What you need to do.
Filter the entries below down to the lines that hold "Definition".
::: Source information :::
(** [generate_certificate]: POST /generate-certificate *)
Definition generate_certificate (w : world) (details : SanitizationDetails)
    (authorization : option string) : M (list request) CertificateResponse :=
  try_except
    (let* user_info := authenticate w authorization in
     let* user_id := lift (subscript user_info "id") in
     let* user_email := lift (dict_get user_info "email" (JStr "unknown@example.com")) in
     let certificate_id := uuid4 w in
     let* pdf_bytes := lift (generate_pdf_certificate w details certificate_id user_email) in
     let safe_model := replace (replace (model details) " " "_") "/" "_" in
     let filename :=
       "cert_" +:+ py_str lib user_id +:+ "_" +:+ safe_model +:+ "_"
       +:+ certificate_id +:+ ".pdf" in
     let* upload_response := upload_file w "certificates" filename pdf_bytes in
     if negb (ok_status (status_code upload_response)) then
       raise (HTTPException 500 ("Failed to upload PDF: " +:+ text upload_response))
     else
       let pdf_url := get_public_url "certificates" filename in
       let certificate_data :=
         JObj [("certificate_id", JStr certificate_id);
               ("user_id", user_id);
               ("user_email", user_email);
               ("manufacturer", JStr (manufacturer details));
               ("model", JStr (model details));
               ("serial_number", JStr (serial_number details));
               ("property_number", opt_str (property_number details));
               ("media_type", JStr (media_type details));
               ("media_source", JStr (media_source details));
               ("pre_sanitization_confidentiality",
                opt_str (pre_sanitization_confidentiality details));
               ("sanitization_method", JStr (sanitization_method details));
               ("sanitization_technique", JStr (sanitization_technique details));
               ("tool_used", JStr (tool_used details));
               ("verification_method", JStr (verification_method details));
               ("post_sanitization_confidentiality",
                opt_str (post_sanitization_confidentiality details));
               ("post_sanitization_destination",
                opt_str (post_sanitization_destination details));
               ("pdf_url", JStr pdf_url);
               ("created_at", JStr (isoformat lib (now_record w)))] in
       let* db_response := insert_record w "certificates" certificate_data in
       if negb (ok_status (status_code db_response)) then
         raise (HTTPException 500
                  ("Failed to store certificate in database: " +:+ text db_response))
       else
         match user_id with
         | JStr uid =>
             ret {| certificate_id := certificate_id;
                    pdf_url := pdf_url;
                    created_at := isoformat lib (now_reply w);
                    user_id := uid;
                    device_model := model details;
                    message := "Certificate generated and stored successfully" |}
         | _ =>
             raise (PyError "ValidationError"
                      (validation_error_str lib "CertificateResponse" "user_id"
                         user_id))
         end)
    (fun e =>
       raise (HTTPException 500 ("Error generating certificate: " +:+ exn_str lib e))).

(** [get_my_certificates]: GET /my-certificates *)
Definition get_my_certificates (w : world) (authorization : option string)
    (limit offset : Z) : M (list request) json :=
  try_except
    (let* user_info := authenticate w authorization in
     let* user_id := lift (subscript user_info "id") in
     let* response :=
       select_records w "certificates" (Some [("user_id", user_id)])
                      (Some limit) (Some offset) in
     if negb (status_code response =? 200) then
       raise (HTTPException 500 ("Database error: " +:+ text response))
     else
       let* data := lift (json_body response) in
       let* count := lift (py_len data) in
       ret (JObj [("user_id", user_id); ("certificates", data);
                  ("count", JNum count)]))
    (fun e =>
       raise (HTTPException 500 ("Error retrieving certificates: " +:+ exn_str lib e))).

(** [get_certificates_by_device]: GET /certificates-by-device/{model} *)
Definition get_certificates_by_device (w : world) (model : string)
    (authorization : option string) : M (list request) json :=
  try_except
    (let* user_info := authenticate w authorization in
     let* user_id := lift (subscript user_info "id") in
     let* response :=
       select_records w "certificates"
                      (Some [("user_id", user_id); ("model", JStr model)])
                      None None in
     if negb (status_code response =? 200) then
       raise (HTTPException 500 ("Database error: " +:+ text response))
     else
       let* data := lift (json_body response) in
       if negb (truthy data) then
         raise (HTTPException 404
                  ("No certificates found for device model: " +:+ model))
       else
         let* first := lift (index0 data) in
         let* maker := lift (subscript first "manufacturer") in
         let* total := lift (py_len data) in
         ret (JObj [("device_model", JStr model); ("manufacturer", maker);
                    ("total_certificates", JNum total); ("certificates", data)]))
    (fun e =>
       raise (HTTPException 500
                ("Error retrieving device certificates: " +:+ exn_str lib e))).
:::
Solution to this exercise.
Definition generate_certificate (w : world) (details : SanitizationDetails)
Definition get_my_certificates (w : world) (authorization : option string)
Definition get_certificates_by_device (w : world) (model : string)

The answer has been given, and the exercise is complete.